I have heard that Rondo generally does an excellent job with thier packaging. Hopefully others that have bought guitars from them will comment...and relieve your fears.

Please update us on how things go with the shipping.

Enjoy the new axe !!

Cheers

Dave


----------



## Hamstrung (Sep 21, 2007)

thebrokenhammer said:


> Hello everyone this is my first of what I hope to be many posts.
> 
> Made a big mistake..........I had a new friend introduce me to the line of Agile guitars on the 29th of July during a small jam held at my house. He brought over an Agile AL 3000 Rootbeer, played up on the stage for 3 hours or so,and I was sold. the looks, the feel, the sound, the quality, it was awesome. However, I spent 2 days gawking and reading and google'd everything I could on these guitars......thus..........on July 31, I ordered the AL 3100 Silverburst.
> 
> ...


Welcome aboard!
Sounds like Greco was right and you've met Mark. He's a good buddy of mine and the only one I know in Cobalt with a rootbeer Agile! I wouldn't worry about the condition of the guitar. Rondo double boxes their guitars and Kurt the guy who runs the place is a straight shooter. If there are any problems he'll set 'em straight. I'm getting my third guitar from them this week (second one in as many weeks!) The first two came in perfect shape and neither had cases. The next one is an acoustic so I'm a bit anxious but I'm sure it'll be good. Rondo sells many guitars they know how to pack 'em!


----------



## thebrokenhammer (Aug 4, 2008)

*Small World!*

Thank you the response and welcoming me to this forum. And yes Hamstrung you are correct in identifying the man with Agile AL 3000 Rootbeer. Go figure, you people know your guitars and who owns them. lol

And yes Greco, I am still patiently awaiting the arrival. Been 5 days now ( given the long weekend, and I'm sure even FedEx drivers drink beer on these occasions) and I will definitely have my digital charged and ready to take pics. If this one arrives in good shape I already have an order pending for a 12 string acoustic WITH CASE.

Thanks folks.

Darryl.


----------



## Hamstrung (Sep 21, 2007)

BTW,
Mark's guitar is also a 3100. I've been mighty tempted to give one of them a go myself! I already have a couple of LP variants so other than pure GAS it's hard to justify another. Can't wait to hear your report on it.


----------



## DocMarkA (Jan 5, 2008)

thebrokenhammer said:


> Hello everyone this is my first of what I hope to be many posts.
> 
> Made a big mistake..........I had a new friend introduce me to the line of Agile guitars on the 29th of July during a small jam held at my house. He brought over an Agile AL 3000 Rootbeer, played up on the stage for 3 hours or so,and I was sold. the looks, the feel, the sound, the quality, it was awesome. However, I spent 2 days gawking and reading and google'd everything I could on these guitars......thus..........on July 31, I ordered the AL 3100 Silverburst.
> 
> ...


Not to worry,Darryl... Rondo does a great job with their packaging. I've had five guitars from them, including a 12 string acoustic, and never had any damage!!!!
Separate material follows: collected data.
Lemma cool_start_tick1 :
  let s1 := step None (new cool_start) in
  temperature (state s1) = Fin cool_T1 /\ density (state s1) = Fin cool_n1
  /\ phase (state s1) = burn.
Proof.
  cbv zeta. rewrite step_temperature, step_density, step_phase.
  unfold next_phase, default_arg.
  rewrite (calculateFusionPower_fin _ 1e19 1.011e8);
    [ | reflexivity | reflexivity | lra ].
  rewrite (next_temperature_fin _ 1e19 1.011e8);
    [ | reflexivity | reflexivity | lra ].
  rewrite (next_density_fin _ 1e19) by reflexivity.
  rewrite !gt_fin. unfold power_of. Rdecide.
  repeat split; reflexivity.
Qed.

Lemma cool_start_tick2 :
  phase (state (step None (step None (new cool_start)))) = ramp_up.
Proof.
  destruct cool_start_tick1 as (HT & Hn & _).
  rewrite step_phase. unfold next_phase, default_arg.
  assert (Hd : 1 + cool_T1 / 1.16e7 / 15 <> 0)
    by (unfold cool_T1, power_of; lra).
  rewrite (calculateFusionPower_fin _ _ _ Hn HT Hd).
  rewrite (next_temperature_fin _ _ _ _ Hn HT Hd).
  rewrite !gt_fin. unfold cool_T1, cool_n1, power_of. Rdecide.
  reflexivity.
Qed.

Lemma next_phase_cases (dt : num) (st : State) :
  next_phase dt st = burn \/ next_phase dt st = ramp_up
  \/ next_phase dt st = phase st.
Proof.
  unfold next_phase.
  destruct (gt (next_temperature dt st) (Fin 1e8)
            && gt (calculateFusionPower st) (Fin 1e6)); auto.
  destruct (gt (next_temperature dt st) (Fin 5e7)); auto.
Qed.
I'm glad you liked my baby... you should love your's too

Call me when you get it, and I'll pop by with a few more goodies from Rondo to temp you<G>.

Mark.


----------



## thebrokenhammer (Aug 4, 2008)

I will definitely give you a call Mark. Should be arriving tomorrow. Don't bring over to many items from Rondo, as I only have a limited budget for my soon to be big guitar collection.

We'll see ya soon Mark.

Thanks.


Darryl.


----------



## Hamstrung (Sep 21, 2007)

Well.... what's the verdict? I'm assuming you have it by now. (post pics too)


----------



## thebrokenhammer (Aug 4, 2008)

*Finally!*

Well I guess I could count myself as lucky. The guitar arrived today and as you can see it was well packed but not well enough to prevent the middle of the box from squishing down. As a result the toggle took on a bit of damage. Not cosmetically but it seems a bit loose. Other than that there are no major or minor flaws in the guitar itself. Apart from some dust and fingerprints it looks amazing. The pics on Rondo do not do the silver metal flake any justice. The Mother of Pearl inlays are sweet when light hits them and really sets off the guitar nice. 
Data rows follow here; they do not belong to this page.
(** C8: the traversal is a function of the tree and the viewer only: the
    output pushed onto any vector is that vector followed by the render
    order, so two calls with the same tree and viewer give the same
    sequence. *)
Theorem render_order_deterministic : forall t camera_pos out1 out2,
  get_render_walls (Some t) out1 camera_pos = out1 ++ get_render_order t camera_pos /\
  get_render_walls (Some t) out2 camera_pos = out2 ++ get_render_order t camera_pos.
Proof.
  intros t camera_pos out1 out2.
  split; apply get_render_walls_acc.
Qed.

(** ** Partition builder *)

(** C6: on an empty list the builder returns [None]; on a one-element list
    a leaf holding that wall with both children absent. *)
Theorem tree_create_small : forall fuel w,
  tree_create (S fuel) [] = Some None /\
  tree_create (S fuel) [w] = Some (Some (MkBSPTree None None w)).
Proof. intros fuel w. split; reflexivity. Qed.

(** The builder's sublists are not always shorter than its input: for the
    two walls [pivot_c7; wall_c7], the pivot's line splits [wall_c7] and
    both halves are classified in front, so the front sublist is as long as
    the input list. *)
Lemma sublist_not_shorter :
  length (fst (classify pivot_c7 (splice_all pivot_c7 [wall_c7]))) =
  length [pivot_c7; wall_c7].
Proof. vm_compute. reflexivity. Qed.

(** ** Geometry primitives *)

Open Scope float_scope.

(** C2 (counterexample): splitting the wall (0,0)-(2,0), whose normal is
    (0,2), at (1,0) gives a first half carrying (0,2), while [Wall::new]
    derives (0,1) for (0,0)-(1,0). *)
Lemma splice_normal_not_fresh :
  forward (fst (splice (Wall_new (V2 0 0) (V2 2 0)) (V2 1 0))) <>
  forward (Wall_new (V2 0 0) (V2 1 0)).
Proof.
  intros H.
  pose proof (f_equal (fun v => y v =? 1) H) as E.
  vm_compute in E. discriminate E.
Qed.

(** C2 (amended): the halves of [splice s p] are [(s.p1, p)] and
    [(p, s.p2)], both carrying the parent's stored normal unchanged. *)
Theorem splice_copies_normal : forall s p,
  p1 (fst (splice s p)) = p1 s /\ p2 (fst (splice s p)) = p /\
  forward (fst (splice s p)) = forward s /\
  p1 (snd (splice s p)) = p /\ p2 (snd (splice s p)) = p2 s /\
  forward (snd (splice s p)) = forward s.
Proof. intros s p. repeat split. Qed.

(** C3 (counterexample): constructing a wall from the point (1,1) to
    itself does not fail; it yields a wall whose normal is the zero
    vector. *)
Lemma wall_new_degenerate_zero :
  forward (Wall_new (V2 1 1) (V2 1 1)) = V2 0 0.
Proof. vm_compute. reflexivity. Qed.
Here comes the sad part. I only have an old Peavey Express 112 to plug this beautiful thing into. Still has a great tone and amazing sustain. I've been eyeing up a Crate FlexWave 120 cab and amp or a Peavy Valveking 212. But for now I'm going to practice and put some wear and tear on this guitar.

When Mark comes over I will ask him to report on it as well. I definitely trust his opinion when it comes to critiquing guitars.

From the broken hammer,

Later folks.

Darryl.

OH OH!!!!! my skinny mouse and chubby fingers can't seem to find any link here to upload images from my desktop. Help!! I clicked on the upload images icon and all i can get out of that is an URL form. Hmmm.


----------



## bagpipe (Sep 19, 2006)

thebrokenhammer said:


> OH OH!!!!! my skinny mouse and chubby fingers can't seem to find any link here to upload images from my desktop. Help!! I clicked on the upload images icon and all i can get out of that is an URL form. Hmmm.


You have to host the pictures on a different site, such as Photobucket, Flickr etc and then post links to them. If you search on here you should be able to find instructions - its pretty easy to do.


----------



## thebrokenhammer (Aug 4, 2008)

*I think I got pics.*

Thanks bagpipe. You were right...........too easy. Some daze I just can't follow instructions.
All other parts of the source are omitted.